The Securities and Exchange Commission (SEC) Nigeria has restated the need for business owners in the country to embrace corporate governance as a desirable option to grow their enterprises, improve shareholders’ funds and profitability on a sustainable basis.
Mary Uduk, the commission’s acting director general, gave the advice during her comments as one of the panellists at the Alliance Law Firm’s Maiden Lecture Series, Luncheon and Book Presentation event with the theme ‘Contemporary Corporate Governance Issues in Nigeria’ in Lagos on Thursday.
Uduk, who was represented at the event by Edward Okolo, a director in the commission, noted that experiences globally have demonstrated that enterprises that showed commitment to corporate governance principles perform better and have continued to enjoy investors’ and other stakeholders’ confidence in building their brands.
Speaking on the commission’s findings on the level of compliance with corporate governance code in the country, the regulator disclosed that level of compliance with the SEC Code 2011 remained low even as provisions relating to independent directors’ roles in companies were being violated by listed companies.
In addition, she lamented that access to critical indices by which companies’ compliance with the SEC Code could be measured remained difficult as many companies were either unwilling to comply or lack understanding of the importance of corporate governance to their entities’ survival and profitability.
She said: “We observed that most of the issues covered in the SEC Code 2011 have remained difficult for some entities to observe in terms of fairness, independence, accountability and transparency requirements by their boards.
“The Code of corporate governance talks about how companies are run and managed. Looking at the scorecard as a follow up to the code, we have been able to see areas of weaknesses and strength across companies and these areas are very germane to having strong corporate governance.
“For example, the Boards are expected to have a deep understanding of the business and the environment to which the business is run. They are supposed to understand the blueprint, they are supposed to speak out, they are supposed to be innovative and they are supposed to have a little bit of financial experience so they could be able to interpret financial statements”, the SEC boss added.

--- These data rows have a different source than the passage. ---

(** A landing page that cannot be reached: the check stops after its first
    request. *)
Example connection_check_stops_at_landing :
  calls (checkWebConnection down_server new_uploader).2 = [GetLanding] /\
  (checkWebConnection down_server new_uploader).1
  = Some (Py.lit "连接失败: 无法连接到服务器，请检查网络").
Proof. split; vm_compute; reflexivity. Qed.

Lemma ascii_usual_seps : @usual_seps ascii_runtime.
Proof. intros c Hc. apply list_elem_of_singleton in Hc. by left. Qed.

(** A ledger that failed and then succeeded is named [_done], not
    [_fail_done]. *)
Lemma rewritten_name_stable_witness :
  @new_filename_of ascii_runtime
    (@new_filename_of ascii_runtime demo_path demo_results) [] 
  = Py.lit "/data/ledger_done.txt".
Proof.
  rewrite (@rewritten_name_stable ascii_runtime demo_path demo_results []
             ascii_usual_seps).
  vm_compute. reflexivity.
Defined.

(** A second run with a failure writes [ledger_fail.txt] again and removes
    nothing. *)
Lemma same_verdict_rewrites_in_place_witness :
  let rewritten := Py.lit "/data/ledger_fail.txt" in
  journal
    (@updateFileWithResults ascii_runtime rewritten demo_results
       (demo_disk rewritten [])).2
  = [WriteLines rewritten (List.map render demo_results)].
Proof.
  cbv zeta.
  change (Py.lit "/data/ledger_fail.txt")
    with (@new_filename_of ascii_runtime demo_path demo_results).
  rewrite (@same_verdict_rewrites_in_place ascii_runtime demo_path demo_results
             demo_results
             (demo_disk (@new_filename_of ascii_runtime demo_path demo_results) [])
             ascii_usual_seps).
  - reflexivity.
  - discriminate.
  - reflexivity.
  - reflexivity.
Defined.

(** The widget still holds [ledger.txt]; the file opened is
    [ledger_fail.txt]. *)
Lemma openFile_after_rewrite_witness :
  @openFile ascii_runtime demo_path
    (@updateFileWithResults ascii_runtime demo_path demo_results
       (demo_disk demo_path demo_raw)).2
  = Some (Py.lit "/data/ledger_fail.txt").
Proof.
  destruct (@openFile_after_rewrite ascii_runtime demo_path demo_results
              (demo_disk demo_path demo_raw))
    as (file_to_open & Hopen & _ & Hwhich).
  - discriminate.
  - discriminate.
  - reflexivity.
  - rewrite Hopen, Hwhich. vm_compute. reflexivity.
Defined.

(** The retry of the demo task runs on [ledger_fail.txt]. *)
Lemma retry_finds_rewritten_ledger_witness :
  let task_id := Py.lit "t1" in
  let finished :=
    @onTaskFinished ascii_runtime task_id demo_results
      (demo_tasks task_id demo_path) (demo_disk demo_path demo_raw) in
  (retryTask task_id (Py.lit "t2") 1 finished.1 finished.2).1
  = Some (Py.lit "/data/ledger_fail.txt").
Proof.
  cbv zeta.
  destruct (@retry_finds_rewritten_ledger ascii_runtime (Py.lit "t1") (Py.lit "t2")
              1%nat (Py.lit "/data/ledge") 114 demo_results
              (demo_tasks (Py.lit "t1") demo_path) (demo_disk demo_path demo_raw)
              {| worker := Some 0%nat; file_path := demo_path;
                 original_file := demo_path |}
              ascii_usual_seps) as [Hfile _].
  - discriminate.
  - discriminate.
  - discriminate.
  - vm_compute. reflexivity.
  - vm_compute. reflexivity.
  - vm_compute. reflexivity.
  - vm_compute. reflexivity.
  - vm_compute. reflexivity.
  - discriminate.
  - vm_compute. reflexivity.
  - reflexivity.
  - reflexivity.
  - vm_compute. discriminate.
  - exact Hfile.
Defined.


(** Saving the item and removing it again leaves the one line of before. *)
Lemma remove_undoes_save_witness :
  let path := Py.lit "/data/batch.txt" in
  let earlier := [Py.lit "P0, B0, 3, a, b, c, d, e, f, g, h, i,j" ++ NEWLINE] in
  let saved := saveToFile_line (Py.lit "P1") [Py.lit "B1"; Py.lit "B2"]
                 (Py.lit "3") demo_form in
  files (removeItemFromList path (Py.lit "P1") [Py.lit "B1"; Py.lit "B2"] (Py.lit "3")
           (demo_disk path (earlier ++ [saved]))) !! path
  = Some earlier.
Proof.
  cbv zeta.
  rewrite (remove_undoes_save (Py.lit "/data/batch.txt") (Py.lit "P1")
             [Py.lit "B1"; Py.lit "B2"] (Py.lit "3") demo_form
             [Py.lit "P0, B0, 3, a, b, c, d, e, f, g, h, i,j" ++ NEWLINE]).
  - cbn [files write_file]. apply lookup_insert_eq.
  - discriminate.
  - unfold demo_disk. cbn [files]. apply lookup_singleton_eq.
  - reflexivity.
  - repeat constructor.
Defined.

(** The demo record is submitted under the id [UX1] of its product. *)
Lemma submission_carries_product_ids_witness :
  let r := processRepairRecordEnhanced demo_server (Py.lit "X1")
             (repair_data_of []) new_uploader in
  Dict.get (Py.lit "X1") (search_cache r.2) = Some (Py.lit "R", Py.lit "UX1") /\
  last (calls r.2) = Some (@Submit ascii_runtime (Py.lit "UX1")).
Proof.
  cbv zeta.
  destruct (submission_carries_product_ids demo_server (Py.lit "X1")
              (repair_data_of []) new_uploader) as [Hcache Hlast].
  - left. vm_compute. reflexivity.
  - rewrite Hcache, Hlast. split; vm_compute; reflexivity.
Defined.

(** ** Runs with nothing to process, failures that are not cached, and the
    number of remote calls *)

Section Budget.
Context `{PyRuntime} (env : Env).

Lemma connect_call_count (u : Uploader) :
  (length (calls (checkWebConnection (server env) u).2) <= length (calls u) + 3)%nat.
Proof.
  unfold checkWebConnection.
  repeat match goal with
         | |- context [match ?x with _ => _ end] => destruct x
         | |- context [if ?x then _ else _] => destruct x
         end.
  all: cbn [snd calls log_call]; rewrite ?length_app; simpl; lia.
Qed.

Lemma process_call_count productFID repairData (u : Uploader) :
  (length (calls (processRepairRecordEnhanced (server env) productFID repairData u).2)
   <= length (calls u) + 3)%nat.
Proof.
  unfold processRepairRecordEnhanced.
  pose proof (search_calls env productFID u) as Hs.
  destruct (searchProductOptimized (server env) productFID u) as [found u1].
  cbn [snd] in Hs.
  assert (length (calls u1) <= length (calls u) + 1)%nat as H1.
  { destruct Hs as [->| ->]; rewrite ?length_app; simpl; lia. }
  destruct found; cbn [negb snd]; [|lia].
  pose proof (page_calls env (uRequestID u1) u1) as Hp.
  destruct (getEditPageOptimized (server env) (uRequestID u1) u1) as [page u2].
  cbn [snd] in Hp.
  assert (length (calls u2) <= length (calls u1) + 1)%nat as H2.
  { destruct Hp as [->| ->]; rewrite ?length_app; simpl; lia. }
  destruct page as [[|c page]|]; cbn [snd]; [lia| |lia].
  pose proof (submit_calls env repairData (c :: page) (uRequestID u2) u2) as Hsub.
  destruct (submitOptimized (server env) repairData (c :: page) (uRequestID u2) u2)
    as [ok u3].
  cbn [snd] in Hsub.
  assert (length (calls u3) = length (calls u2) + 1)%nat as H3.
  { rewrite Hsub, length_app. simpl. lia. }
  destruct ok; cbn [snd]; lia.
Qed.

Lemma uploader_after_call_count records : forall u : Uploader,
  (length (calls (uploader_after (server env) u records))
   <= length (calls u) + 3 * length records)%nat.
Proof.
  induction records as [|record rest IH]; intros u.
  - simpl. lia.
  - unfold uploader_after in *. cbn [foldl length].
    pose proof (process_call_count record.1.1 record.1.2 u) as H1.
    specialize (IH (processRepairRecordEnhanced (server env) record.1.1 record.1.2 u).2).
    lia.
Qed.

Hypothesis Hnc : never_cancelled env.

(** X25.  With nothing to process (the file is missing, cannot be read,
    has blank lines only or, in retry mode, has no failed line) a run that
    is not cancelled contacts nothing, pauses nowhere, and ends with one
    [finished] signal and an empty list of results; the verdict is a
    failure, except for the retry with no failed line, which is a
    success. *)
Theorem nothing_to_process
    (record_file : pystr) (file : LedgerFile) (retry_mode : bool) :
  match file with
  | Lines raw => ledger_lines retry_mode raw = []
  | _ => True
  end ->
  let w := final (run env record_file file retry_mode new_worker) in
  let message :=
    match file with
    | Missing => NoSuchFile record_file
    | Unreadable text => ReadFailed text
    | Lines raw => match read_lines raw with [] => EmptyFile | _ => NothingToRetry end
    end in
  let ok := match message with NothingToRetry => true | _ => false end in
  calls (uploader w) = [] /\
  sleeps (events w) = [] /\
  upload_results w = [] /\
  finished_results (events w) = [[]] /\
  last (events w) = Some (Finished ok message []).
Proof.
  unfold run, announce, ledger_lines. rewrite (bind_check_cancel env Hnc).
  destruct file as [|text|raw].
  - intros _. by repeat split.
  - intros _.
    repeat first [ rewrite bind_assoc | rewrite bind_emit
                 | rewrite (bind_check_cancel env Hnc) ].
    by repeat split.
  - intros Hnone.
    repeat first [ rewrite bind_assoc | rewrite bind_emit
                 | rewrite (bind_check_cancel env Hnc) ].
    destruct (read_lines raw) as [|l ls] eqn:Hread; [by repeat split|].
    destruct retry_mode; [|done]. rewrite Hnone. by repeat split.
Qed.

(** X27.  A run that is not cancelled and whose connection check succeeds
    makes at most three remote calls for the check and three for every line
    with 13 fields or more; lines with fewer fields cost none. *)
Theorem run_call_budget
    (record_file : pystr) (raw : list pystr) (retry_mode : bool) :
  ledger_lines retry_mode raw <> [] ->
  (checkWebConnection (server env) new_uploader).1 = None ->
  let lines := ledger_lines retry_mode raw in
  let w := final (run env record_file (Lines raw) retry_mode new_worker) in
  (length (calls (uploader w))
   <= 3 + 3 * length (well_formed_lines retry_mode lines))%nat.
Proof.
  intros Hne Hup. cbv zeta. rewrite (run_lines env Hnc) by done.
  match goal with |- context [process_lines env _ ?ls ?w0] =>
    destruct (process_lines_connected env Hnc retry_mode ls w0 Hup)
      as (w' & ok & message & Hrun & _ & Hupl & _) end.
  rewrite Hrun. cbn [final]. rewrite Hupl.
  pose proof (uploader_after_call_count
                (List.map (record_of retry_mode)
                   (well_formed_lines retry_mode (ledger_lines retry_mode raw)))
                (checkWebConnection (server env) new_uploader).2) as Hcount.
  pose proof (connect_call_count new_uploader) as Hconn.
  rewrite length_map in Hcount. cbn [calls new_uploader length] in Hconn. lia.
Qed.

End Budget.

Section NoNegativeCache.
Context `{PyRuntime} (srv : Server).

(** X26.  Failures are not cached.  A search that fails has asked the
    remote system, leaves both caches as they were, and the next search of
    the same product asks again; likewise an edit page that could not be
    fetched. *)
Theorem failures_are_not_cached (u : Uploader) :
  (forall productFID,
     let r := searchProductOptimized srv productFID u in
     r.1 = false ->
     search_cache r.2 = search_cache u /\ page_cache r.2 = page_cache u /\
     calls r.2 = calls u ++ [Search productFID] /\
     calls (searchProductOptimized srv productFID r.2).2
       = calls r.2 ++ [Search productFID]) /\
  (forall uid,
     let r := getEditPageOptimized srv uid u in
     r.1 = None ->
     search_cache r.2 = search_cache u /\ page_cache r.2 = page_cache u /\
     calls r.2 = calls u ++ [FetchEditPage uid] /\
     calls (getEditPageOptimized srv uid r.2).2 = calls r.2 ++ [FetchEditPage uid]).
Proof.
  split.
  - intros productFID r Hfail. subst r.
    pose proof (search_effect srv productFID u) as [Hpage Hcase]. cbv zeta in *.
    destruct (search_calls_exact srv productFID u) as [Hcalls _].
    destruct (Dict.get productFID (search_cache u)) as [v|] eqn:Hget.
    { destruct Hcase as [Htrue _]. congruence. }
    destruct Hcase as [[_ Hsame]|[Htrue _]]; [|congruence].
    split; [done|]. split; [done|]. split; [done|].
    destruct (search_calls_exact srv productFID
                (searchProductOptimized srv productFID u).2) as [Hnext _].
    by rewrite Hsame, Hget in Hnext.
  - intros uid r Hfail. subst r.
    pose proof (page_effect srv uid u) as [Hsearch Hcase]. cbv zeta in *.
    pose proof (page_calls_exact srv uid u) as Hcalls.
    destruct (Dict.get (EDIT_PREFIX ++ json_str uid) (page_cache u)) as [v|] eqn:Hget.
    { destruct Hcase as [Hsome _]. congruence. }
    destruct Hcase as [[_ Hsame]|(text & Hsome & _)]; [|congruence].
    split; [done|]. split; [done|]. split; [done|].
    pose proof (page_calls_exact srv uid (getEditPageOptimized srv uid u).2) as Hnext.
    by rewrite Hsame, Hget in Hnext.
Qed.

Uduk pointed out that all these make for a strong board and that if a company doesn’t have that, it cannot have a strong board since experiences show that companies that have strong boards have better corporate governance system.
She explained further that this also remains linked to the issue of independent directors, adding that if a company selects its independent directors based on the principles of transparency, it would have informed judgment or decision making that is transparent or the courage to make a difference will be there.
“We believe there should be more disclosure. We believe that on the issues of conflict of interest and related party transactions should go to the shareholders to validate decisions taken by the boards in order to strengthen shareholders’ rights in public companies”, the investment expert stressed.
Earlier in his remarks, Dotun Sulaiman, chairman, Financial Reporting Council of Nigeria (FRCN), spoke on sundry initiatives being undertaken by the Council to improve on the contents of existing corporate governance principles as they relate to financial reporting in order to make them more investor-friendly.